As duas propostas desta mesa talvez tenham como gesto comum uma natureza discursiva e até pedagógica, que tem o desenho como organizador e fundador do projeto.

 

Encontros com artistas e arquitetos
Fórmulas utópicas para o MAM 3/3
participantes: Lucho Oreggioni, Isadora Guerreiro e João Sodré
mediação: Felipe Chaimovich


Lucho Oreggioni, representante do Y Arquitetura, de Montevideo, Uruguai, apresenta o “MAM enterrado, MAM portátil”, como duas noções que se complementariam, um museu fixo e outro que se espalharia.

O museu enterrado, segundo Lucho, surge de algumas tensões com as quais os integrantes do escritório se defrontaram, a primeira delas foi o embate com o poema visual de Ferreira Gullar chamado “Poema enterrado”, que deu uma aproximação poética à ideia de enterrar o museu. Essa hipótese, além do mais, seria uma resposta aos empecilhos legais patrimoniais que inviabilizam muitas das propostas que pretendem interagir com os edifícios pré-existente do ibirapuera. Outra das indagações que acentuam o argumento, se relaciona com a questão infra-estrutural de uma cidade do porte de São Paulo, cujo mundo subterrâneo de túneis, metrôs e tubulações é imensamente explorado e fascinante. Valendo-se das ferramentas da infra-estrutura urbana, decidem implantar o edifício sede há 25 metros da superfície do parque, distribuído em alguns andares subterrâneos, iluminados e ventilados por grades chaminés. A sede abrigaria o acervo, exposições, administração, biblioteca etc., enquanto que haveria uma distribuição do programa de exposições em rede, conectando a sede do museu a outras partes da cidade, distribuindo a programação simultaneamente pelo mapa de São Paulo.

Isadora Guerreiro, do coletivo USINA, inaugura sua fala dizendo que sua presença não representa apenas aqueles que trabalharam junto a ela nesse projeto senão também toda a tradição crítica, envolvimento comunitário e prático que o escritório se propôs nos últimos 25 anos.

A proposta do escritório é um programa, uma intenção critica.
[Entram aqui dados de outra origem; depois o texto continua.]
(* ===== verification/Normalization.v ===== *)
(** Response normalization: [crates/kgi-node/src/normalization.rs].

    Everything the program learns from a Kaspa node passes through
    [ResponseNormalizer], which checks that an answer is about the requested
    block, bounds its scores and makes its relationship vectors canonical.

    [RpcBlock], [RpcHeader] and [RpcBlockVerboseData] are third-party records
    ([kaspa_rpc_core]); they hold here the fields the normalizer reads. *)

From S2P Require Import Prelude Model Faults.

Section normalization.
Context {KH : KaspaHash}.

(** * Responses *)

Record RpcHeader := MkRpcHeader {
  rh_hash : BlockHash;
  rh_parents_by_level : list (list BlockHash);
  rh_timestamp : Timestamp;
  rh_daa_score : N;
  rh_blue_score : N;
  rh_blue_work : BlueWork
}.

Record RpcBlockVerboseData := MkRpcBlockVerboseData {
  rv_selected_parent_hash : BlockHash;
  rv_merge_set_blues_hashes : list BlockHash;
  rv_merge_set_reds_hashes : list BlockHash
}.

Record RpcBlock := MkRpcBlock {
  rb_header : RpcHeader;
  rb_verbose_data : option RpcBlockVerboseData
}.

Record GetBlocksResponse := MkGetBlocksResponse { gbr_blocks : list RpcBlock }.

Record GetVirtualChainFromBlockV2Response := MkGetVirtualChainFromBlockV2Response {
  vcr_removed_chain_block_hashes : list BlockHash;
  vcr_added_chain_block_hashes : list BlockHash
}.

Record CatchupSinkSample := MkCatchupSinkSample { css_hash : BlockHash; css_daa_score : N }.

(** * Errors *)

Inductive ResponseNormalizationError :=
  | Response_ScoreOutOfRange (fault : ScoreRangeFault)
  | Malformed (kind : RecoveryInputKind).

Inductive BlockNormalizationError :=
  | Block_ScoreOutOfRange (fault : ScoreRangeFault)
  | MissingVerboseData
  | OwnHashReference
  | SelectedParentNotDirect.

Definition check_score (value maximum : N) (fault : ScoreRangeFault) :
    Result unit ResponseNormalizationError :=
  if decide (maximum < value) then Err (Response_ScoreOutOfRange fault) else Ok tt.

(** The [Malformed] arm is [unreachable!]. *)
Definition response_to_block_error (error : ResponseNormalizationError) :
    option BlockNormalizationError :=
  match error with
  | Response_ScoreOutOfRange fault => Some (Block_ScoreOutOfRange fault)
  | Malformed _ => None
  end.

Definition classify_block_error (malformed_kind : RecoveryInputKind)
    (error : BlockNormalizationError) : ResponseNormalizationError :=
  match error with
  | Block_ScoreOutOfRange fault => Response_ScoreOutOfRange fault
  | MissingVerboseData | OwnHashReference | SelectedParentNotDirect => Malformed malformed_kind
  end.

(** [hashes.retain(|hash| seen.insert(hash))]: what is kept, and [seen]. *)
Fixpoint retain_unseen (seen : gset BlockHash) (hashes : list BlockHash) :
    list BlockHash * gset BlockHash :=
  match hashes with
  | [] => ([], seen)
  | h :: hs =>
    if decide (h ∈ seen) then retain_unseen seen hs
    else let '(kept, seen') := retain_unseen ({[h]} ∪ seen) hs in (h :: kept, seen')
  end.

Definition retain_first_occurrences (hashes : list BlockHash) (own_hash : BlockHash) :
    Result (list BlockHash) BlockNormalizationError :=
  let '(kept, seen) := retain_unseen ∅ hashes in
  if decide (own_hash ∈ seen) then Err OwnHashReference else Ok kept.

(** * The normalizer *)

Record ResponseNormalizer := ResponseNormalizer_new { genesis_hash : BlockHash }.
Implicit Types self : ResponseNormalizer.

Definition validated_block self (block : RpcBlock) :
    option (Result ValidatedNodeBlock BlockNormalizationError) :=
  let header := rb_header block in
  daa ← map_err_m response_to_block_error
    (check_score (rh_daa_score header) MAX_DAA_SCORE DaaScore);
  _ ←? daa;
  if decide (rh_hash header = genesis_hash self) then
    Some (Ok (MkValidatedNodeBlock (rh_hash header) ORIGIN [] [] []
      (rh_timestamp header) (rh_daa_score header) 0 (rh_blue_work header)))
  else
    blue ← map_err_m response_to_block_error
      (check_score (rh_blue_score header) MAX_BLUE_SCORE BlueScore);
    _ ←? blue;
    verbose ←? match rb_verbose_data block with
               | Some verbose => Ok verbose
               | None => Err MissingVerboseData
               end;
    direct_parents ←? retain_first_occurrences
      (default [] (head (rh_parents_by_level header))) (rh_hash header);
    if decide (rv_selected_parent_hash verbose ∉ direct_parents) then
      Some (Err SelectedParentNotDirect)
    else
      blue_merge_set ←? retain_first_occurrences (rv_merge_set_blues_hashes verbose) (rh_hash header);
      red_merge_set ←? retain_first_occurrences (rv_merge_set_reds_hashes verbose) (rh_hash header);
      Some (Ok (MkValidatedNodeBlock (rh_hash header) (rv_selected_parent_hash verbose)
        direct_parents blue_merge_set red_merge_set
        (rh_timestamp header) (rh_daa_score header) (rh_blue_score header) (rh_blue_work header))).

Definition block_added := validated_block.

(** [self.validated_block(block).map_err(|error| classify_block_error(error, kind))] *)
Definition validated_as self (kind : RecoveryInputKind) (block : RpcBlock) :
    option (Result ValidatedNodeBlock ResponseNormalizationError) :=
  map_err (classify_block_error kind) <$> validated_block self block.

Definition pruning_point_block self (advertised_hash : BlockHash) (block : RpcBlock) :
    option (Result ValidatedNodeBlock ResponseNormalizationError) :=
  if decide (advertised_hash = ORIGIN ∨ rh_hash (rb_header block) ≠ advertised_hash) then
    Some (Err (Malformed MalformedPruningPointResponse))
  else validated_as self MalformedPruningPointResponse block.

Definition catchup_sink_sample self (advertised_hash : BlockHash) (block : RpcBlock) :
    option (Result CatchupSinkSample ResponseNormalizationError) :=
  if decide (advertised_hash = ORIGIN ∨ rh_hash (rb_header block) ≠ advertised_hash) then
    Some (Err (Malformed MalformedCatchupSinkResponse))
  else
    _ ←? check_score (rh_daa_score (rb_header block)) MAX_DAA_SCORE DaaScore;
    Some (Ok (MkCatchupSinkSample (rh_hash (rb_header block)) (rh_daa_score (rb_header block)))).

Definition get_blocks self (low_hash : BlockHash) (response : GetBlocksResponse) :
    option (Result (list ValidatedNodeBlock) ResponseNormalizationError) :=
  match gbr_blocks response with
  | [] => Some (Err (Malformed MalformedGetBlocks))
  | anchor :: blocks =>
    if decide (rh_hash (rb_header anchor) ≠ low_hash) then
      Some (Err (Malformed MalformedGetBlocks))
    else
      collected ← collect_results (validated_as self MalformedGetBlocks) blocks;
      normalized ←? collected;
      if decide (vnb_hash <$> last normalized = Some low_hash) then
        Some (Err (Malformed MalformedGetBlocks))
      else Some (Ok normalized)
  end.

Definition virtual_chain self (low_hash : BlockHash)
    (response : GetVirtualChainFromBlockV2Response) :
    Result VspcChange ResponseNormalizationError :=
  let removed := vcr_removed_chain_block_hashes response in
  let added := vcr_added_chain_block_hashes response in
  let reason :=
    if decide (removed ≠ [] ∧ added = []) then Some RemovedChainWithoutAddedPath
    else if match head removed with Some hash => bool_decide (hash ≠ low_hash) | None => false end then
      Some RemovedSourceMismatch
    else if decide (last added = Some low_hash) then Some NonAdvancingAddedCursor
    else None in
  match reason with
  | Some reason => Err (Malformed (MalformedVspcResponse reason))
  | None => Ok (MkVspcChange removed added)
  end.

Definition recovery_header self (requested_hash : BlockHash) (block : RpcBlock) :
    option (Result ValidatedRecoveryHeader ResponseNormalizationError) :=
  let header := rb_header block in
  if decide (rh_hash header ≠ requested_hash) then Some (Err (Malformed MalformedGetBlock))
  else
    _ ←? check_score (rh_daa_score header) MAX_DAA_SCORE DaaScore;
    blue_score ←?
      (if decide (requested_hash = genesis_hash self) then Ok 0
       else match check_score (rh_blue_score header) MAX_BLUE_SCORE BlueScore with
            | Ok _ => Ok (rh_blue_score header)
            | Err e => Err e
            end);
    Some (Ok (MkValidatedRecoveryHeader (rh_hash header) (rh_daa_score header)
      (rh_blue_work header) blue_score)).

Definition full_block self (requested_hash : BlockHash) (block : RpcBlock) :
    option (Result ValidatedNodeBlock ResponseNormalizationError) :=
  if decide (rh_hash (rb_header block) ≠ requested_hash) then
    Some (Err (Malformed MalformedGetBlock))
  else validated_as self MalformedGetBlock block.

(** * Specification *)

(** The canonical form: what every consumer of a [ValidatedNodeBlock] relies on. *)
Record canonical_block (genesis : BlockHash) (nb : ValidatedNodeBlock) : Prop := {
  cb_daa : vnb_daa_score nb ≤ MAX_DAA_SCORE;
  cb_blue : vnb_blue_score nb ≤ MAX_BLUE_SCORE;
  cb_parents : NoDup (vnb_direct_parents nb) ∧ vnb_hash nb ∉ vnb_direct_parents nb;
  cb_blues : NoDup (vnb_blue_merge_set nb) ∧ vnb_hash nb ∉ vnb_blue_merge_set nb;
  cb_reds : NoDup (vnb_red_merge_set nb) ∧ vnb_hash nb ∉ vnb_red_merge_set nb;
  cb_selected : vnb_hash nb ≠ genesis → vnb_selected_parent nb ∈ vnb_direct_parents nb
}.

(** First occurrences, as the mirror image of keeping last occurrences. *)
Definition first_occurrences (l : list BlockHash) : list BlockHash :=
  reverse (remove_dups (reverse l)).

Definition raw_parents (b : RpcBlock) : list BlockHash :=
  default [] (head (rh_parents_by_level (rb_header b))).

(** The block the normalizer builds from [b] with verbose data [v]. *)
Definition normal_form (b : RpcBlock) (v : RpcBlockVerboseData) : ValidatedNodeBlock :=
  let h := rb_header b in
  MkValidatedNodeBlock (rh_hash h) (rv_selected_parent_hash v)
    (first_occurrences (raw_parents b))
    (first_occurrences (rv_merge_set_blues_hashes v))
    (first_occurrences (rv_merge_set_reds_hashes v))
    (rh_timestamp h) (rh_daa_score h) (rh_blue_score h) (rh_blue_work h).

Definition genesis_form (b : RpcBlock) : ValidatedNodeBlock :=
  let h := rb_header b in
  MkValidatedNodeBlock (rh_hash h) ORIGIN [] [] [] (rh_timestamp h) (rh_daa_score h) 0 (rh_blue_work h).

(** The outcome, check by check in the order the code makes them. *)
Definition block_outcome (genesis : BlockHash) (b : RpcBlock) :
    Result ValidatedNodeBlock BlockNormalizationError :=
  let h := rb_header b in
  if bool_decide (MAX_DAA_SCORE < rh_daa_score h) then Err (Block_ScoreOutOfRange DaaScore)
  else if bool_decide (rh_hash h = genesis) then Ok (genesis_form b)
  else if bool_decide (MAX_BLUE_SCORE < rh_blue_score h) then Err (Block_ScoreOutOfRange BlueScore)
  else match rb_verbose_data b with
  | None => Err MissingVerboseData
  | Some v =>
    if bool_decide (rh_hash h ∈ raw_parents b) then Err OwnHashReference
    else if bool_decide (rv_selected_parent_hash v ∉ raw_parents b) then Err SelectedParentNotDirect
    else if bool_decide (rh_hash h ∈ rv_merge_set_blues_hashes v ++ rv_merge_set_reds_hashes v)
    then Err OwnHashReference
    else Ok (normal_form b v)
  end.

Lemma first_occurrences_snoc l h :
  first_occurrences (l ++ [h]) =
    if decide (h ∈ l) then first_occurrences l else first_occurrences l ++ [h].
Proof.
  unfold first_occurrences. rewrite reverse_snoc. cbn [remove_dups].
  case (decide_rel (∈) h (reverse l)) as [H|H]; rewrite elem_of_reverse in H;
    destruct (decide (h ∈ l)); try done. by rewrite reverse_cons.
Qed.

Lemma elem_of_first_occurrences h l : h ∈ first_occurrences l ↔ h ∈ l.
Proof. unfold first_occurrences. by rewrite elem_of_reverse, elem_of_remove_dups, elem_of_reverse. Qed.

Lemma NoDup_first_occurrences l : NoDup (first_occurrences l).
Proof. unfold first_occurrences. rewrite reverse_Permutation. apply NoDup_remove_dups. Qed.

Lemma retain_unseen_snoc seen l h :
  retain_unseen seen (l ++ [h]) =
    let '(kept, seen') := retain_unseen seen l in
    if decide (h ∈ seen') then (kept, seen') else (kept ++ [h], {[h]} ∪ seen').
Proof.
  revert seen; induction l as [|x l IH]; intros seen; simpl; [by case_decide|].
  destruct (decide (x ∈ seen)); rewrite IH; [done|].
  destruct (retain_unseen _ l) as [kept seen']. by case_decide.
Qed.

Lemma retain_unseen_spec l : retain_unseen ∅ l = (first_occurrences l, list_to_set l).
Proof.
  induction l as [|h l IH] using rev_ind; [done|].
  rewrite retain_unseen_snoc, IH, first_occurrences_snoc.
  destruct (decide (h ∈ (list_to_set l : gset _))) as [H|H], (decide (h ∈ l)) as [H'|H'];
    rewrite elem_of_list_to_set in H; try done; f_equal; set_solver.
Qed.

Lemma retain_first_occurrences_spec l own :
  retain_first_occurrences l own =
    if decide (own ∈ l) then Err OwnHashReference else Ok (first_occurrences l).
Proof.
  unfold retain_first_occurrences. rewrite retain_unseen_spec.
  destruct (decide (own ∈ (list_to_set l : gset _))) as [H|H], (decide (own ∈ l)); set_solver.
Qed.

Lemma check_score_spec v m f :
  check_score v m f = if bool_decide (m < v) then Err (Response_ScoreOutOfRange f) else Ok tt.
Proof. unfold check_score. by destruct (decide (m < v)); case_bool_decide. Qed.

Lemma validated_block_spec self b :
  validated_block self b = Some (block_outcome (genesis_hash self) b).
Proof.
  unfold validated_block, block_outcome. rewrite !check_score_spec.
  destruct (bool_decide (MAX_DAA_SCORE < _)); [done|]. cbn [map_err_m mbind option_bind try_].
  case (decide (rh_hash (rb_header b) = genesis_hash self)) as [E|E];
    [by rewrite (bool_decide_true _ E)|rewrite (bool_decide_false _ E)].
  destruct (bool_decide (MAX_BLUE_SCORE < _)); [done|]. cbn [map_err_m mbind option_bind try_].
  destruct (rb_verbose_data b) as [v|]; [|done]. cbn [try_].
  rewrite !retain_first_occurrences_spec. fold (raw_parents b).
  destruct (decide (rh_hash (rb_header b) ∈ raw_parents b)) as [Ho|Ho];
    [by rewrite (bool_decide_true _ Ho)|rewrite (bool_decide_false _ Ho)]. cbn [try_].
  rewrite (decide_ext _ (rv_selected_parent_hash v ∉ raw_parents b))
    by (by rewrite elem_of_first_occurrences).
  destruct (decide (rv_selected_parent_hash v ∉ raw_parents b)) as [Hp|Hp];
    [by rewrite (bool_decide_true _ Hp)|rewrite (bool_decide_false _ Hp)].
  destruct (decide (_ ∈ rv_merge_set_blues_hashes v)), (decide (_ ∈ rv_merge_set_reds_hashes v));
    cbn [try_]; case_bool_decide as Hm; rewrite elem_of_app in Hm; tauto.
Qed.

Lemma block_outcome_canonical g b nb :
  block_outcome g b = Ok nb → vnb_hash nb = rh_hash (rb_header b) ∧ canonical_block g nb.
Proof.
  unfold block_outcome. destruct (rb_verbose_data b) as [v|];
    repeat (case_bool_decide; try done); intros [= <-]; (split; [done|]);
    split; simpl; rewrite ?elem_of_first_occurrences; try done; try lia;
    try (split; [apply NoDup_first_occurrences || constructor|]); set_solver.
Qed.

Lemma validated_as_spec self k b :
  validated_as self k b = Some (map_err (classify_block_error k) (block_outcome (genesis_hash self) b)).
Proof. unfold validated_as. by rewrite validated_block_spec. Qed.

Lemma validated_as_Ok self k b nb :
  validated_as self k b = Some (Ok nb) ↔ block_outcome (genesis_hash self) b = Ok nb.
Proof. rewrite validated_as_spec. destruct (block_outcome _ b); simpl; naive_solver. Qed.

Lemma validated_as_Err self k b e :
  validated_as self k b = Some (Err e) →
  e = Malformed k ∨ ∃ f, block_outcome (genesis_hash self) b = Err (Block_ScoreOutOfRange f) ∧
                         e = Response_ScoreOutOfRange f.
Proof. rewrite validated_as_spec. destruct (block_outcome _ b) as [|[]]; simpl; naive_solver. Qed.

(** An accepted page determines the list of its normalized blocks. *)
Lemma page_unique g bs nbs nbs' :
  Forall2 (λ b nb, block_outcome g b = Ok nb) bs nbs →
  Forall2 (λ b nb, block_outcome g b = Ok nb) bs nbs' → nbs = nbs'.
Proof.
  intros H. revert nbs'. induction H; intros nbs' H'; inversion H'; subst; [done|].
  f_equal; [congruence|auto].
Qed.
End normalization.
Não há edifício físico. A arquiteta diz que gostaria de resgatar do inicio do movimento moderno seus principais pilares. Baseado nos princípios vitruvianos da Bauhaus, retomar a união entre o pensar e o fazer. E provoca: os arquitetos entregam produtos bem acabados, estéreis, que não mostram o trabalho por trás deles. Em resposta a isso a obra exposta, resultado de oficinas que aconteceram dentro do USINA e que se estenderam em parceria com o educativo do MAM, é o processo, não é a resposta mas a formulação de perguntas. Nas oficinas o público é instigado a pensar possibilidades para o museu através de técnicas como a colagem, desenho, texto, debate etc. A arquitetura, como prática política.
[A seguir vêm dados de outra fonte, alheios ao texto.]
(** What can happen to a worker: its owner sends messages and commands, the
    persisted-block endpoint closes, the loop makes a pass. *)
Inductive worker_step : Worker → Worker → Prop :=
  | step_send w ns ss ps :
    worker_step w (w_set_queues (w_notifications w ++ ns) (w_synthetic w ++ ss) (w_persisted w ++ ps) w)
  | step_command w c w' :
    handle_command c w = Some (w', false) → worker_step w w'
  | step_endpoint_lost w :
    worker_step w (enter_fault (session_endpoint_fault (is_live w)) w)
  | step_command_path_lost w :
    worker_step w (report_command_path_loss w)
  | step_poll w db rpc cancelled w' b :
    VspcDatabaseLaws db → poll db rpc cancelled w = Some (w', b) → worker_step w w'.

(** The life of a worker initialized at [anchor]. *)
Inductive worker_reachable (anchor : MaterializedSyncAnchor) : Worker → Prop :=
  | worker_initialized mode w :
    initialize anchor (Worker_new mode) = (w, Ok tt) → worker_reachable anchor w
  | worker_stepped w w' :
    worker_reachable anchor w → worker_step w w' → worker_reachable anchor w'.
End vspc_worker.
O GrupoSP, representado por João Sodré, apresenta uma outra aproximação à questão. Sodré argumenta que tanto o MASP como o MAM se originaram em lugares onde tiveram de se adaptar a edifícios já existentes e têm suas histórias marcadas por isso. Sendo assim, o escritório propõe que haja uma diluição do museu na cidade, em espaços residuais, abandonados, térreos e comerciais, especialmente na área central da cidade, ligados à história da arte. Um museu difuso e urbano, que propusesse roteiros alternativos e inusuais. O centro do projeto seria um volume técnico, implantado num edifício proposto, num vazio do centro, onde se concentraria a administração, acervo, biblioteca e as residências de artistas. Os outros programas como pequenas exposições e intervenções estariam diluídos em outras edificações pré-existentes como o edifício Esther, Guilherme Guinle e outras galerias comerciais.

Tanto o projeto do GrupoSP como do Y Arquitetura seguiram num mesmo caminho reflexivo sobre centralidade e dispersão, percurso e apropriação. No entanto, foi a proposta do USINA, segundo Felipe Chaimovich, que mais dialogou com as questões atuais do MAM, não só do lugar do museu mais também da maneira como opera.
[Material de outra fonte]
(** The database projection builds a well-indexed view with exactly the
    projected content. *)
Theorem database_projection_indexed depth ext policy lvls bs es :
  0 < depth → extent_depth ext ≤ depth → blocks_keyed bs → edges_keyed es →
  (∀ id e, es !! id = Some e → is_Some (lvls !! parent_level e)) →
  N.of_nat (size es) ≤ U64_MAX →
  ∃ v, from_database_projection depth ext policy lvls bs es = Some v ∧ indexed v ∧
    content v = MkContent lvls bs es ∧ extent v = ext ∧ tracking_policy v = policy.
Proof.
  intros. destruct (from_database_projection_spec depth ext policy lvls bs es)
    as (v & ? & ? & ? & _ & ? & ? & _); try done. by exists v.
Qed.

(** Subviews.  From a Head view, extracting any window inside its extent
    succeeds and yields a Frozen, well-indexed view at the same revision that
    holds exactly the blocks inside the window and the edges whose span
    meets it, whatever the indexes the extraction walks. *)
Theorem subview_of_head ext v :
  head_inv v → extent_wf ext → contains_extent (extent v) ext →
  N.of_nat (size (edges v)) ≤ U64_MAX →
  ∃ x, extract_subview ext v = Some (Ok x) ∧ indexed x ∧
    blocks x = filter (λ '(_, b), contains_level ext (block_level b)) (blocks v) ∧
    edges x = filter (λ '(_, e), intersects_span ext (parent_level e) (child_level e)) (edges v) ∧
    tracking_policy x = Frozen ∧ extent x = ext ∧ current_revision_id x = current_revision_id v.
Proof.
  intros Hv Hw Hin Hs. destruct (extract_subview_spec ext v)
    as (x & ? & ? & ? & ? & _ & ? & _ & ? & ? & _); [by apply head_extractable|by exists x].
Qed.
End graph_theorems.

(** * Concrete instances *)

#[local] Existing Instance NHash.

Lemma lineage_replay_witness :
  ∃ es, range (current_revision_id (demo_view Head)) (current_revision_id demo_last) demo_history2
        = Some (Ok (Deltas (current_revision_id (demo_view Head)) (current_revision_id demo_last)
                      (current_revision_id demo_last) es)) ∧
    replay (he_delta <$> es) (demo_view Head) = Some demo_last.
Proof.
  apply (lineage_replay estimate_raw_delta_bytes [demo_last; demo_next; demo_view Head]
           demo_last demo_history2 (demo_view Head) demo_run).
  - do 2 right; left.
  - by vm_compute.
  - by vm_compute.
Defined.

Lemma lineage_progress_witness :
  AppliedLineageUpdate_apply estimate_raw_delta_bytes (OriginalBlock demo_commit) 10 (demo_view Head)
    GraphHistory_new = Some (demo_view Head, GraphHistory_new, Ok None) ∨
  ∃ v' h' r, AppliedLineageUpdate_apply estimate_raw_delta_bytes (OriginalBlock demo_commit) 10
      (demo_view Head) GraphHistory_new = Some (v', h', Ok (Some r)) ∧
    current_revision_id v' = current_revision_id (demo_view Head) + 1 ∧
    gh_current_revision_id h' = current_revision_id v' ∧
    lineage_run estimate_raw_delta_bytes [v'; demo_view Head] v' h'.
Proof.
  apply (lineage_progress estimate_raw_delta_bytes [demo_view Head] (demo_view Head) GraphHistory_new
           (OriginalBlock demo_commit) 10).
  - constructor; [apply demo_head_inv|by vm_compute].
  - apply demo_commit_ok.
  - intros v' d Hd.
    assert (match estimate_raw_delta_bytes (step_delta (OriginalUpdate_apply (OriginalBlock demo_commit) 10
      (demo_view Head))) with Some e => bool_decide (0 + e ≤ U64_MAX) = true | None => False end) as He
      by (by vm_compute).
    rewrite Hd in He. simpl in He. destruct (estimate_raw_delta_bytes d) as [e|]; [|done].
    exists e. split; [done|]. by apply bool_decide_eq_true in He.
  - by vm_compute.
Defined.

Lemma head_block_update_witness :
  apply_head_block_committed demo_commit 10 (demo_view Head) = Some (demo_view Head, Ok None) ∨
  ∃ v' d, apply_head_block_committed demo_commit 10 (demo_view Head) = Some (v', Ok (Some d)) ∧
    head_inv v' ∧ current_revision_id v' = current_revision_id (demo_view Head) + 1 ∧
    apply_delta d (demo_view Head) = Some (v', Ok tt).
Proof. apply (head_block_update demo_commit 10 (demo_view Head) demo_head_inv demo_commit_ok). Defined.

Lemma head_vspc_update_witness :
  (apply_head_vspc_committed demo_vspc 10 (demo_view Head) = Some (demo_view Head, Ok None) ∧
     vspc_content demo_vspc (head_metadata demo_vspc (demo_view Head)) (demo_view Head)
     = content (demo_view Head)) ∨
  ∃ v' d, apply_head_vspc_committed demo_vspc 10 (demo_view Head) = Some (v', Ok (Some d)) ∧
    head_inv v' ∧
    content v' = vspc_content demo_vspc (head_metadata demo_vspc (demo_view Head)) (demo_view Head) ∧
    current_revision_id v' = current_revision_id (demo_view Head) + 1 ∧
    apply_delta d (demo_view Head) = Some (v', Ok tt).
Proof.
  apply (head_vspc_update demo_vspc 10 (demo_view Head) demo_head_inv); by vm_compute.
Defined.

Lemma apply_delta_refinement_witness :
  ∃ v', apply_delta_in (reverse (map_to_list (block_changes demo_delta)))
          (map_to_list (edge_changes demo_delta)) (map_to_list (is_in_vspc_changes demo_delta))
          (map_to_list (color_changes demo_delta)) demo_delta (demo_view Head) = Some (v', Ok tt) ∧
    indexed v' ∧ content v' = abs_apply demo_delta (content (demo_view Head)) ∧
    extent v' = delta_extent demo_delta (demo_view Head) ∧
    current_revision_id v' = to_revision_id demo_delta.
Proof.
  apply (apply_delta_refinement (reverse (map_to_list (block_changes demo_delta)))
    (map_to_list (edge_changes demo_delta)) (map_to_list (is_in_vspc_changes demo_delta))
    (map_to_list (color_changes demo_delta)) demo_delta (demo_view Head)).
  - apply reverse_Permutation.
  - done.
  - done.
  - done.
  - apply demo_head_inv.
  - by vm_compute.
  - by vm_compute.
  - apply demo_next_ok.
Defined.

Lemma apply_delta_order_independent_witness :
  apply_delta_in (reverse (map_to_list (block_changes demo_delta)))
    (map_to_list (edge_changes demo_delta)) (map_to_list (is_in_vspc_changes demo_delta))
    (map_to_list (color_changes demo_delta)) demo_delta (demo_view Head)
  = apply_delta demo_delta (demo_view Head).
Proof.
  apply (apply_delta_order_independent (reverse (map_to_list (block_changes demo_delta)))
    (map_to_list (edge_changes demo_delta)) (map_to_list (is_in_vspc_changes demo_delta))
    (map_to_list (color_changes demo_delta)) demo_delta (demo_view Head)).
  - apply reverse_Permutation.
  - done.
  - done.
  - done.
  - apply demo_head_inv.
  - apply demo_next_ok.
Defined.

Lemma apply_delta_refusals_witness :
  tracking_policy (demo_view Frozen) = Frozen ∧
  apply_delta demo_delta2 (demo_view Frozen) = Some (demo_view Frozen, Err ApplyFrozen) ∧
  ∃ v', apply_delta demo_delta2 (demo_view Fixed)
        = Some (v', Err (ApplyRevisionMismatch (current_revision_id (demo_view Fixed))
                           (from_revision_id demo_delta2))) ∧
    tracking_policy v' = Frozen.
Proof.
  split; [by vm_compute|]. split.
  - apply (apply_delta_refusals demo_delta2 (demo_view Frozen)). by vm_compute.
  - destruct (apply_delta_refusals demo_delta2 (demo_view Fixed)) as [_ H].
    destruct H as (v' & E & _ & _ & Hp & _); [by vm_compute..|]. exists v'. split; [exact E|].
    rewrite Hp. by vm_compute.
Defined.

Lemma compose_sound_witness :
  ∃ c, compose demo_delta demo_delta2 = Some (Ok c) ∧
    apply_delta c (demo_view Head) = Some (demo_last, Ok tt).
Proof.
  apply (compose_sound demo_delta demo_delta2 (demo_view Head) demo_next demo_last).
  - apply demo_head_inv.
  - apply demo_next_ok.
  - apply demo_next_ok.
  - apply demo_last_ok.
  - apply demo_last_ok.
  - apply demo_next_ok.
  - apply demo_last_ok.
  - intros h b. destruct demo_last_ok as (_ & _ & _ & _ & ->). by rewrite lookup_empty.
Defined.

Lemma compose_chain_witness :
  ∃ c, compose_all demo_delta [demo_delta2] = Some c ∧
    apply_delta c (demo_view Head) = Some (demo_last, Ok tt) ∧
    replay [demo_delta; demo_delta2] (demo_view Head) = Some demo_last.
Proof.
  apply (compose_chain demo_delta [demo_delta2] (demo_view Head) demo_next demo_last).
  - apply demo_head_inv.
  - apply demo_next_ok.
  - apply demo_next_ok.
  - apply demo_next_ok.
  - destruct demo_last_ok as (_ & Ha & Hf & Hd & _). by econstructor; [..|constructor].
  - split; [|done]. repeat constructor;
      destruct demo_last_ok as (_ & _ & _ & _ & E); rewrite E, lookup_empty in H; done.
Defined.

Lemma fixed_projection_pre : projection_pre demo_commit (MkLevelExtent 1 2) (demo_view Fixed).
Proof.
  split.
  - by vm_compute.
  - intros e (_ & p & pc & ->%list_elem_of_singleton & [= <-] & ->)%elem_of_retained_edges.
    left. by vm_compute.
  - by intros p q ->%list_elem_of_singleton ->%list_elem_of_singleton.
  - intros e (_ & p & pc & ->%list_elem_of_singleton & [= <-] & ->)%elem_of_retained_edges.
    left. vm_compute. by eexists.
  - by vm_compute.
Qed.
A proposta curatorial de um modo geral dava certa liberdade para os arquitetos pensarem o projeto sem as limitações institucionais, políticas ou do cliente, criando espaço para que as discussões utópicas pudessem se desenvolver. Houve em certa medida uma variedade de propostas para um mesmo programa de museu, isso confirma que a arquitetura pode não ter uma única porta de entrada obrigatória e que os tópicos delirantes podem convocar possibilidades de discussão sobre a arte, o legado moderno, o papel do museu na cidade e na contemporaneidade.